The June long challenge ended today been able to solve 4 questions the fourth one digjumps just being a modification of B.F.S. algorithm special thanks to my freind Ansh Khanna for motivating me to do the 4th problem and update this blog :) Ansh if you are reading this a big thanks man . Now talking about the readability of the problem it was not very good i thought i-1(Si-1) meant the the difference of the index and the value of the sequence at i-1 index.
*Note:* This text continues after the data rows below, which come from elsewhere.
Definition result {A} (p : Prog A) (w : W) : A := (run p w).1.1.
Definition final {A} (p : Prog A) (w : W) : W := (run p w).1.2.
Definition calls {A} (p : Prog A) (w : W) : list call := (run p w).2.
End Run.

(** ** The codec's data ([protocol.McRequest], [protocol.McResponse])

    The [protocol] package is used through these fields only.  A Go [string]
    and a [[]byte] are both byte sequences, embedded as [string]. *)

Record McRequest := mkRequest {
  Command : string;
  Key : string;
  Keys : list string;
  Value : string;
  Exptime : Z;          (* int64 *)
  Increment : Z;        (* int64 *)
  Noreply : bool
}.

(** [protocol.McValue{key, "0", []byte(value)}] *)
Record McValue := mkValue { VKey : string; VFlags : string; VData : string }.

Record McResponse := mkResponse {
  Response : string;
  Values : list McValue
}.

(** [&protocol.McResponse{}] *)
Definition McResponse0 : McResponse := {| Response := ""; Values := [] |}.

Definition set_Response (s : string) (res : McResponse) : McResponse :=
  {| Response := s; Values := Values res |}.

Definition append_Values (v : McValue) (res : McResponse) : McResponse :=
  {| Response := Response res; Values := Values res ++ [v] |}.

Definition set_Noreply (b : bool) (req : McRequest) : McRequest :=
  {| Command := Command req; Key := Key req; Keys := Keys req;
     Value := Value req; Exptime := Exptime req;
     Increment := Increment req; Noreply := b |}.

(** ** The expiration translator *)

Record ttl := mkTtl {
  secs : time.Duration;
  unlimited : bool;
  past : bool
}.

Definition ttl0 : ttl := {| secs := 0; unlimited := false; past := false |}.

Definition expirationParser (t : Z) : Prog (ttl * option error) :=
  if t =? 0 then
    Ret ({| secs := 0; unlimited := true; past := false |}, None)
  else if 2592000 <? t then
    Do Now (fun now =>
      let expire_at := time.Unix t in
      let d := time.Sub expire_at now in
      if d <=? 0 then
        Ret ({| secs := d; unlimited := false; past := true |}, None)
      else
        Ret ({| secs := d; unlimited := false; past := false |}, None))
  else if t <? 0 then
    Ret (ttl0, Some (errorString "Expiration cannot be negative"))
  else
    Ret ({| secs := Int64.mul t time.Second; unlimited := false; past := false |},
         None).

(** ** The handlers

    A handler receives the request and the response under construction,
    and returns the response as it leaves it together with its error. *)

Definition HandlerFn : Type := McRequest -> McResponse -> Prog (McResponse * option error).
(** A plain code unit is not [<]; an id is a non-empty run of digits. *)
Definition wellFormed (p : piece) : bool :=
  match p with
  | Plain c => negb (c =? ch "<")%N
  | UserMention _ id => isId id
  | RoleMention id => isId id
  | ChannelMention id => isId id
  end.

Definition render (p : piece) : jsstring :=
  match p with
  | Plain c => [c]
  | UserMention bang id =>
    [ch "<"; ch "@"] ++ (if bang then [ch "!"] else []) ++ id ++ [ch ">"]
  | RoleMention id => [ch "<"; ch "@"; ch "&"] ++ id ++ [ch ">"]
  | ChannelMention id => [ch "<"; ch "#"] ++ id ++ [ch ">"]
  end.

Definition textOf (ps : list piece) : jsstring := flat_map render ps.

Definition plainOf (ps : list piece) : jsstring :=
  flat_map (fun p => match p with Plain c => [c] | _ => [] end) ps.

Definition isUser (p : piece) : bool :=
  match p with UserMention _ _ => true | _ => false end.

Definition isRole (p : piece) : bool :=
  match p with RoleMention _ => true | _ => false end.

Definition isChannel (p : piece) : bool :=
  match p with ChannelMention _ => true | _ => false end.

Definition isSuppress (ev : event) : bool :=
  match ev with SuppressEmbeds _ => true | _ => false end.

Definition isConsole (ev : event) : bool :=
  match ev with ConsoleLog _ | ConsoleError _ _ => true | _ => false end.

(** The method of the target that delivers: [send] of a channel, [reply]
    of a message. *)
Definition deliverWith (target : Target) : jsstring -> exn + Discord.Sent :=
  match target with
  | OfChannel c => Discord.send c
  | OfMessage m => Discord.reply m
  end.

(** *** env & client sanity check *)

Definition requiredEnv : list jsstring :=
  [lit "DISCORD_TOKEN"; lit "TARGET_CHANNEL_ID"; lit "OPENAI_API_KEY";
   lit "NEWS_API_KEY"].

(** [!process.env[k]]: the variable is unset or empty. *)
Definition unset (v : option jsstring) : bool :=
  match v with
  | None => true
  | Some [] => true
  | Some (_ :: _) => false
  end.

(** [Array.prototype.forEach] with an effectful callback. *)
Fixpoint forEach {A : Type} (xs : list A) (f : A -> M unit) : M unit :=
  match xs with
  | [] => ret tt
  | x :: r => f x ;; forEach r f
  end.

Definition envWarning (k : jsstring) : jsstring :=
  lit "⚠️  " ++ k ++ lit " が未設定".

(** [[...].forEach((k) => !process.env[k] && log(...))] *)
Definition envCheck (env : jsstring -> option jsstring) : M unit :=
  forEach requiredEnv
    (fun k => if unset (env k) then log (envWarning k) else ret tt).

(** Collaborators to run the bot on. *)
Module Sample.

(** A stand-in for the date formatting: the day part of the timestamp,
    with slashes.  It is what the runtime gives for a UTC timestamp whose
    day in Tokyo is its day in UTC, as those of [a1] and [a2] are. *)
Definition dayOf (iso : jsstring) : jsstring :=
  map (fun c => if (c =? ch "-")%N then ch "/" else c) (firstn 10 iso).

Definition a1 : Article :=
  {| title := lit "Chips";
     description := Some (lit "New accelerators");
     url := lit "https://example.org/1";
     publishedAt := lit "2025-05-02T01:00:00Z" |}.

Definition a2 : Article :=
  {| title := lit "Robots";
     description := None;
     url := lit "https://example.org/2";
     publishedAt := lit "2025-05-01T03:30:00Z" |}.

Definition newsTwo : NewsAPI.client :=
  {| NewsAPI.everything := fun _ =>
       inr {| NewsAPI.articles := Some [a1; a2] |} |}.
So now thinking of framing a similar question for codechef :P not in near future though :) anyways here is the problem link
 QUESTION 4 JUNELONG DIGITJUMPS
my solution
#include <cstring>
#include <vector>
#include <list>
#include <map>
#include <set>
#include <deque>
#include <stack>
#include <bitset>
#include <algorithm>
#include <functional>
#include <numeric>
#include <utility>
#include <sstream>
#include <iostream>
#include <iomanip>
#include <cstdio>
#include <cmath>
#include <cstdlib>
#include <ctime>
#include <memory.h>
#include <queue>
#include <climits>
 
using namespace std;
#define FOR(i,a) for(int i = 0;i < a;i++)
#define REP(i,a,b) for(int i = a;i < b;i++)
#define vi vector<int>
 
int main()
{
int arr[100001],len;/*the dp matrix storing the min moves taken to reach the element and the length of input string*/
char str[100001];/*the string*/
int allnum[10][100001];/*all the numbers position stored from 0-9*/
int allcnt[10];/*counts of all the numbers*/
bool truth[10];/*checks whethers the numbers encountered before or not*/
memset(arr,-1,100001*sizeof(int));/*intitialisation of the dp matrix*/
memset(str,'\0',100001*sizeof(char));/*sting init*/
memset(allcnt,0,10*sizeof(int));/*zero elements initially*/
memset(truth,false,10*sizeof(bool));
std::queue<int> q;/*the queue for storing positions*/
scanf("%s",str);
len=strlen(str);
for(int i=0;i<len;i++)
{
allnum[str[i]-'0'][allcnt[str[i]-'0']]=i;/*storing in the 2D array allnum the positions of numbers*/
allcnt[str[i]-'0']++;/*increase the size*/
}
arr[0]=0;/*no moves required to reach the index 0*/
q.push(0);/*beginning insert the zero*/
while(!q.empty())
{
if(!truth[str[q.front()]-'0'])/*if all the elements of the front type are not pushed*/
{
for(int i=0;i<allcnt[str[q.front()]-'0'];i++)/*i< allcount or total size of the particular element of the front type*/
{if(allnum[str[q.front()]-'0'][i]!=0)
q.push(allnum[str[q.front()]-'0'][i]);/*push the positions of elements in the queue*/

if(arr[q.front()]+1 < arr[allnum[str[q.front()]-'0'][i]] &&arr[allnum[str[q.front()]-'0'][i]]!=-1 )
{
arr[allnum[str[q.front()]-'0'][i]]=arr[q.front()]+1;/*transferring to the dp arr the lowest possible reach*/
}
if(arr[allnum[str[q.front()]-'0'][i]]==-1)
{
arr[allnum[str[q.front()]-'0'][i]]=arr[q.front()]+1;
}

}
truth[str[q.front()]-'0']=true;/*not repeating it next time*/
}
if(q.front()-1>=0)
{
if(arr[q.front()-1]>arr[q.front()]+1&&arr[q.front()-1]!=-1)
{
arr[q.front()-1]=arr[q.front()]+1;
q.push(q.front()-1);
}
if(arr[q.front()-1]==-1)
{
arr[q.front()-1]=arr[q.front()]+1;
q.push(q.front()-1);
}
}

if (q.front()+1<len)
{
if(arr[q.front()+1]>arr[q.front()]+1&&arr[q.front()+1]!=-1)
{
arr[q.front()+1]=arr[q.front()]+1;
q.push(q.front()+1);
}
if(arr[q.front()+1]==-1)
{
arr[q.front()+1]=arr[q.front()]+1;0
q.push(q.front()+1);
}
}
q.pop();
}
printf("%d\n",arr[len-1]);
return 0;
}
by the way it got AC in one go with a runtime of 0.00s memory of 7MB B-) but i have also seen far easier approaches from other people's code and editorials will try to learn them up as well and if possible write them here.